Paylaş
‘Kırk imamlar’ın ‘fetva’sını (!) okudum ki, içimden ‘Allah’ım, neden daima kırk satırla, kırk katır arasında tercihe zorlanıyoruz' diye haykırmak geçti.
Cezayir ülkesini ve Enrico Macias vukuatını kastediyorum... Anlatayım.
* * *
EFENDİM, en mütevazi Samatya sakini olsalar ve tek kelime Voltaire lisanı kelam buyurmasalar bile, eğer şehir kültüründen bir nebze nasiplenmişlerse, benim kuşağım mensupları ‘Oh, guitare’yi ya da ‘El Porompompero’yu işitmeye görsünler, derhal assolist kesilir ve Fransevi melodi mırıldanmaya başlarlar.
Normaldir, çünkü tınıları icra eden Enrico Macias nostaljiyalı radyo günleri, müzik dolaplı langırt salonları ve fos notalı ‘düğün orkestraları’ aracılığıyla bizim ülkemize neredeyse kırk yıl önce girmiştir. Hem de, her İstanbul konseri hala olay yaratan şantör Cezayir asıllı bir Yahudidir.
Kendisi, Mağribi ülkenin bağımsızlığı ertesinde Fransa'ya yerleşen ‘kara ayak’ göçmenlere dahildir ve kulak aşinası olduğumuz Doğu ritmlerini söyler.
Macias bu açıdan, Emevi Gırnata'dan Pay-i Taht Balat'ına dek Şark musikisini büyük üstadlarla donatmış olan Musevi geleneğin uzantısıdır.
Dolayısıyla, bizlerin de ‘Enfants de tous pays’i duyunca sanki Sulukule havasıymış gibi şıkıdım oynamaya başlamamız kadar doğal bir şey olamaz !
* * *
EH, madem biz böylesine haz alıyoruz, şantörün asli ülkesi olan Cezayir ahalisi mutlaka O'nu bizden bin defa daha fazlasıyla göklere çıkartıyordur...
Zahir, dar ve yokuş ‘kazba’lardan Enrico Macias ritmleri yükseliyordur...
Zaten, ana lisanı Arapça'da da nağme söyleyen hümanist şarkıcı ‘Elveda memleketim’den ‘Benim diyarın kızları’na dek, bestelerinde doğduğu liman kenti Oran'ı anlatmıyor mu? Portakal bahçelerinin kokusunu özlemiyor mu ?
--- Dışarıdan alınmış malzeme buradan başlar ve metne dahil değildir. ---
(** C2: checkpointing the oldest ready transaction puts the disk in the state
    that replaying the transaction in order produces (staged inodes and data,
    stage transaction by stage transaction, then the background tags), except
    for the journal superblock, which records the next transaction and the new
    tail; the transaction's extent is released and its entry dequeued. *)
Theorem do_checkpoint_coalesce_correct stage jsb_baddr sg s ce rest n q :
  let a := stage_area stage (d_logs s (ce_log ce)) in
  d_ckpt_list s = ce :: rest -> ce_ready ce = true -> ckpt_ok a sg (d_disk s) ce ->
  log_rep (d_logs s (ce_log ce)) (n :: q) -> ce_total_tx_size ce = 4096 * n ->
  ce_j_start_baddr ce = tail (d_logs s (ce_log ce)) ->
  exists s', do_checkpoint_coalesce stage jsb_baddr s = Ok s' /\
    (forall b, b <> jsb_baddr -> d_disk s' b = replay a (d_disk s) ce b) /\
    d_disk s' jsb_baddr = enc_jsb (d_sb s') /\
    jsb_tx_id (d_sb s') = u32 (ce_tx_id ce + 1) /\ jsb_start (d_sb s') = tail (d_logs s' (ce_log ce)) /\
    log_rep (d_logs s' (ce_log ce)) q /\ d_ckpt_list s' = rest /\
    (forall i, i <> ce_log ce -> d_logs s' i = d_logs s i).
Proof. apply do_checkpoint_coalesce_ok. Qed.

(** ** An example

    A transaction at the end of a 20-block log: one staged file write of two
    blocks and a background extent of three blocks that overwrites the second
    of them and wraps around in the log. *)

Definition ex_sdb : block :=
  let b := wr 4 (wr 4 zero_block 256 STAGE_DESC_BLK) 276 1 in
  let b := wr 4 (wr 4 (wr 8 b 284 300) 292 1) 296 256 in
  wr_etags b 300 [mk_etag 400 2].
Definition ex_stb : block := wr 8 (wr 4 (wr 4 zero_block 0 STAGE_TRACE_BLK) 4 1) 8 110.
Definition ex_desc : block :=
  let b := wr 4 (wr 4 (wr 4 (wr 4 zero_block 0 DESC_BLK) 4 5) 12 1) 16 1 in
  wr_etags b 24 [mk_etag 401 3].
Definition ex_ce : ckpt_list_entry := mk_ce 0 27 (4096 * 7) 5 ex_desc [ex_stb] true.
Definition ex_disk : disk := fun b => if b =? 110 then ex_sdb else if b =? 300 then zero_block else [b].
Definition ex_log : journal_log := mk_log 0 10 29 14 27 13.
Definition ex_state : devfs :=
  mk_devfs demo_sb (fun _ => ex_log) (fun _ => mk_fctx 0 0 0) 5 [ex_ce] ex_disk.
Definition ex_area : src_area := stage_area (100, 139) ex_log.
Demek ki, şantör hem çat kapı Mağribi ülkeye gidip oradaki dinleyicilerine konser veriyordur, hem de bu sayede vatan hasreti gideriyordur...
Ne gezer ! Enrico Macias Yahudi ve Cezayir de uzun süre keskin ‘üçüncü dünyacılık’ oyununu oynadı ya, milyonlarca hayranına rağmen şarkıcının ayrıldığı günden beri bir defa dahi ülkesine dönmesine izin çıkmadı.
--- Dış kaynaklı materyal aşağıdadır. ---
Lemma fill_tag_etagblk_ok je start cnt :
  block_ok je -> 0 <= mh_nr je < JOURNAL_ETAG_MAX -> 0 <= start < U64_MOD -> 0 <= cnt < U32_MOD ->
  exists je', fill_tag_etagblk je start cnt = (je', mh_nr je + 1 =? JOURNAL_ETAG_MAX) /\ block_ok je' /\
    mh_nr je' = mh_nr je + 1 /\ mh_blocktype je' = mh_blocktype je /\
    je_tags je' = je_tags je ++ [mk_etag start cnt].
Proof.
  change JOURNAL_ETAG_MAX with 340. intros Hb Hn Hs Hc. unfold fill_tag_etagblk, meta_hdr_size, etag_size.
  set (w := wr_etag je (8 + 12 * mh_nr je) start cnt).
  assert (block_ok w) as Hw by (unfold w, wr_etag; repeat apply wr_ok; done || lia).
  assert (mh_nr (wr 4 w 4 (u32 (mh_nr je + 1))) = mh_nr je + 1) as E.
  { unfold mh_nr at 1. rewrite field_eq by (done || lia || apply u32_range). apply u32_id. lia. }
  change JOURNAL_ETAG_MAX with 340. rewrite E. eexists. split; [reflexivity|]. split_and!.
  - apply wr_ok; [done|lia|lia].
  - exact E.
  - unfold mh_blocktype. rewrite field_ne by (done || lia). unfold w, wr_etag.
    by rewrite !field_ne by (done || lia || (apply wr_ok; done || lia)).
  - unfold je_tags at 1. rewrite E, rd_etags_wr_ne by (unfold meta_hdr_size; done || lia).
    apply rd_etags_wr_etag; unfold meta_hdr_size; done || lia.
Qed.

(** What a write of a tag or header field leaves alone in the descriptor. *)
Lemma fill_tag_descblk_ok jdb start cnt :
  block_ok jdb -> 0 <= jd_nr_tags jdb < JOURNAL_DESC_TAG_MAX -> 0 <= start < U64_MOD -> 0 <= cnt < U32_MOD ->
  exists jdb', fill_tag_descblk jdb start cnt = Ok (jdb', jd_nr_tags jdb + 1 =? JOURNAL_DESC_TAG_MAX) /\
    block_ok jdb' /\ jd_nr_tags jdb' = jd_nr_tags jdb + 1 /\
    jd_nr_etag_blks jdb' = jd_nr_etag_blks jdb /\
    jd_nr_stage_trace_blks jdb' = jd_nr_stage_trace_blks jdb /\
    jd_transaction_id jdb' = jd_transaction_id jdb /\
    jd_tags jdb' = jd_tags jdb ++ [mk_etag start cnt].
Proof.
  change JOURNAL_DESC_TAG_MAX with 339. intros Hb Hn Hs Hc. unfold fill_tag_descblk. change JOURNAL_DESC_TAG_MAX with 339.
  destruct (Z.leb_spec 339 (jd_nr_tags jdb)); [lia|]. cbn [negb assert_]. unfold desc_hdr_size, etag_size.
  set (w := wr_etag jdb (24 + 12 * jd_nr_tags jdb) start cnt).
  assert (block_ok w) as Hw by (unfold w, wr_etag; repeat apply wr_ok; done || lia).
  assert (jd_nr_tags (jd_set_nr_tags w (u32 (jd_nr_tags jdb + 1))) = jd_nr_tags jdb + 1) as E.
  { unfold jd_nr_tags at 1, jd_set_nr_tags. rewrite field_eq by (done || lia || apply u32_range). apply u32_id. lia. }
  rewrite E. eexists. split; [reflexivity|].
  assert (forall o, 0 <= o <= 12 -> rd 4 (jd_set_nr_tags w (u32 (jd_nr_tags jdb + 1))) o = rd 4 jdb o) as Eo.
  { intros o Ho. unfold jd_set_nr_tags. rewrite field_ne by (done || lia). unfold w, wr_etag.
    by rewrite !field_ne by (done || lia || (apply wr_ok; done || lia)). }
  split_and!.
  - apply wr_ok; [done|lia|lia].
  - exact E.
  - apply Eo; lia.
  - apply Eo; lia.
  - apply Eo; lia.
  - unfold jd_tags at 1. rewrite E. unfold jd_set_nr_tags. rewrite rd_etags_wr_ne by (unfold desc_hdr_size; done || lia).
    apply rd_etags_wr_etag; unfold desc_hdr_size; done || lia.
Qed.

Lemma trace_add_ok tb start :
  block_ok tb -> 0 <= mh_nr tb < JOURNAL_TRACE_MAX -> 0 <= start < U64_MOD ->
  block_ok (trace_add tb start) /\ mh_nr (trace_add tb start) = mh_nr tb + 1 /\
  mh_blocktype (trace_add tb start) = mh_blocktype tb /\
  st_tx_list (trace_add tb start) = st_tx_list tb ++ [start].
Proof.
  change JOURNAL_TRACE_MAX with 511. intros Hb Hn Hs. unfold trace_add, meta_hdr_size.
  set (w := wr 8 tb (8 + 8 * mh_nr tb) start).
  assert (block_ok w) as Hw by (unfold w; apply wr_ok; done || lia).
  assert (mh_nr (wr 4 w 4 (u32 (mh_nr tb + 1))) = mh_nr tb + 1) as E.
  { unfold mh_nr at 1. rewrite field_eq by (done || lia || apply u32_range). apply u32_id. lia. }
  split_and!.
  - apply wr_ok; [done|lia|lia].
  - exact E.
  - unfold mh_blocktype. rewrite field_ne by (done || lia). unfold w. by rewrite field_ne by (done || lia).
  - unfold st_tx_list at 1. rewrite E, seqz_snoc, fmap_app by lia. unfold meta_hdr_size. f_equal.
    + apply list_fmap_ext. intros i y Hy. apply list_elem_of_lookup_2, elem_of_seqz in Hy.
      rewrite field_ne by (done || lia). unfold w. by rewrite field_ne by (done || lia).
    + cbn [fmap list_fmap]. rewrite field_ne by (done || lia). unfold w. by rewrite field_eq by (done || lia).
Qed.

Lemma mh_init_ok b ty :
  block_ok b -> 0 <= ty < U32_MOD ->
  block_ok (mh_init b ty) /\ mh_nr (mh_init b ty) = 0 /\ mh_blocktype (mh_init b ty) = ty.
Proof.
  intros Hb Hty. unfold mh_init, mh_nr, mh_blocktype. assert (block_ok (wr 4 b 4 0)) by (apply wr_ok; done || lia).
  rewrite field_ne, !field_eq by (done || lia). split_and!; [apply wr_ok; done || lia|done|done].
Qed.

(** ** Tags and traces in the metadata buffer *)

(** The blocks after the descriptor, and what the device reads from them. *)
Definition md_blks (b : meta_buf) : list block := md b <$> seqz 1 (md_cur b - 1).
Definition tags_of (l : list block) : list etag_t :=
  concat (je_tags <$> filter (fun x => is_stage_trace_blk x = false) l).
Definition traces_of (l : list block) : list Z :=
  concat (st_tx_list <$> filter (fun x => is_stage_trace_blk x = true) l).

(** Number of extent tag blocks for [k] tags. *)
Definition n_etag (k : Z) : Z := if k <? 339 then 0 else 1 + (k - 339) / 340.

(** The extent tag block that takes the next tag. *)
Definition ext_inv (b : meta_buf) (k : Z) : Prop :=
  match ext_blk b with
  | None => k < 339
  | Some e => 339 <= k /\ 1 <= e < md_cur b /\ mh_blocktype (md b e) = ETAG_BLK /\
              mh_nr (md b e) = (k - 339) mod 340 /\
              forall i, e < i < md_cur b -> mh_blocktype (md b i) = STAGE_TRACE_BLK
  end.

(** [x] is the transaction id, [T] the tags and [S] the staged transactions
    recorded so far; the header counts [ne] and [nt] extent tag and trace
    blocks, [cur] blocks are in use. *)
Record mb_core (b : meta_buf) (x : Z) (T : list etag_t) (S : list Z) (nt ne cur : Z) : Prop := {
  mc_desc : desc_blk b = 0;
  mc_ok : forall i, block_ok (md b i);
  mc_cur : md_cur b = cur;
  mc_room : 0 < cur < 8192;
  mc_left : md_nr_blocks b = 8192 - cur;
  mc_id : jd_transaction_id (md b 0) = x;
  mc_etags : jd_nr_etag_blks (md b 0) = ne;
  mc_trace : jd_nr_stage_trace_blks (md b 0) = nt;
  mc_nr : jd_nr_tags (md b 0) = Z.min (Z.of_nat (length T)) 339;
  mc_tags : jd_tags (md b 0) ++ tags_of (md_blks b) = T;
  mc_traces : traces_of (md_blks b) = S;
  mc_kinds : forall i, 1 <= i < cur ->
    mh_blocktype (md b i) = ETAG_BLK \/ mh_blocktype (md b i) = STAGE_TRACE_BLK
}.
Fakat geçende bir mucize gerçekleşti ve Cumhurbaşkanı Abdülaziz Buteflika, aynı zamanda UNESCO elçisi olan sanatçıyı ilk kez Berberi diyara davet etti.
Sen misin bunu yapan, kıymat koptu ve ve sonunda da davet ‘ertelendi’ !..
* * *
İLK curcunayı çıkartanlar, en başta belirttiğim gibi, ‘kırk imamlar’dı !
Bunlar İslamcıların sözümona ‘ılımlı’ kanadına mensup olan ve Oran kenti camiilerinde vaaz veren iman efendiler ki, ‘Yahudi şarkıcı dinlemek haramdır’ diye fetva buyurdular. Anti - semitizmle anti - Siyonizmi yine karıştırdılar.
İkinci kesim ise,onların tam zıddında gözüken ve iktidardaki sosyal faşist oligarşinin bir kanadını oluşturan ‘laikçi’ tandansta odaklandı.
Buteflika'ya ‘uzlaşmacı’ diyen bu hazretler yine Macias'ın Museviliğine çullanıp, ‘İsrail’le ilişkileri normalleştirmek için tezgah hazırlanıyor' diye kıyameti kopardılar. ‘Devrimci şehitlerin ruhu sızlar’ edebiyatı döktürdüler.
Al birini vur ötekine, tekrar kırk satır ve kırk satır tercihi dayattılar.
* * *
YETER yahu, Yahudi şarkıcı dinlenirse abdestiniz mi bozulacak bre ‘kırk imamlar’? ‘Oh, guitare’nin gitar telleri sizin bir yerinize mi batacak?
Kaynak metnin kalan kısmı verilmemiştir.